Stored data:
—————

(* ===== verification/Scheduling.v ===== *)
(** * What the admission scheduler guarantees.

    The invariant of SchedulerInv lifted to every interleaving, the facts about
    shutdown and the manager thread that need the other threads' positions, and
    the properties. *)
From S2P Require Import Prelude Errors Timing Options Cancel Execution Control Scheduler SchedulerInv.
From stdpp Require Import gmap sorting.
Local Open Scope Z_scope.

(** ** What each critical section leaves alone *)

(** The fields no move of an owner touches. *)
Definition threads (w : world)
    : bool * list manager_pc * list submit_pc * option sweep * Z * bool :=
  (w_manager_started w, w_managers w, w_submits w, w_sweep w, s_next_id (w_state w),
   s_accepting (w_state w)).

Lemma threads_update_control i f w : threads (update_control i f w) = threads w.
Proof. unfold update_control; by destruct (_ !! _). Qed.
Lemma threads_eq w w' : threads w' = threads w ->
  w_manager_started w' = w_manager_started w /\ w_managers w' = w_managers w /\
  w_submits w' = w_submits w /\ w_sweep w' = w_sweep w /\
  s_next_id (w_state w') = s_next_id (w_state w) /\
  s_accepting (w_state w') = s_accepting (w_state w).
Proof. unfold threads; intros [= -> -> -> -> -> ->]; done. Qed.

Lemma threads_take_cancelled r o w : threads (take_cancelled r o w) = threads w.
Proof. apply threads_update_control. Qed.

—————

Take the data above and return it exactly.

(* ===== verification/Scheduling.v ===== *)
(** * What the admission scheduler guarantees.

    The invariant of SchedulerInv lifted to every interleaving, the facts about
    shutdown and the manager thread that need the other threads' positions, and
    the properties. *)
From S2P Require Import Prelude Errors Timing Options Cancel Execution Control Scheduler SchedulerInv.
From stdpp Require Import gmap sorting.
Local Open Scope Z_scope.

(** ** What each critical section leaves alone *)

(** The fields no move of an owner touches. *)
Definition threads (w : world)
    : bool * list manager_pc * list submit_pc * option sweep * Z * bool :=
  (w_manager_started w, w_managers w, w_submits w, w_sweep w, s_next_id (w_state w),
   s_accepting (w_state w)).

Lemma threads_update_control i f w : threads (update_control i f w) = threads w.
Proof. unfold update_control; by destruct (_ !! _). Qed.
Lemma threads_eq w w' : threads w' = threads w ->
  w_manager_started w' = w_manager_started w /\ w_managers w' = w_managers w /\
  w_submits w' = w_submits w /\ w_sweep w' = w_sweep w /\
  s_next_id (w_state w') = s_next_id (w_state w) /\
  s_accepting (w_state w') = s_accepting (w_state w).
Proof. unfold threads; intros [= -> -> -> -> -> ->]; done. Qed.

Lemma threads_take_cancelled r o w : threads (take_cancelled r o w) = threads w.
Proof. apply threads_update_control. Qed.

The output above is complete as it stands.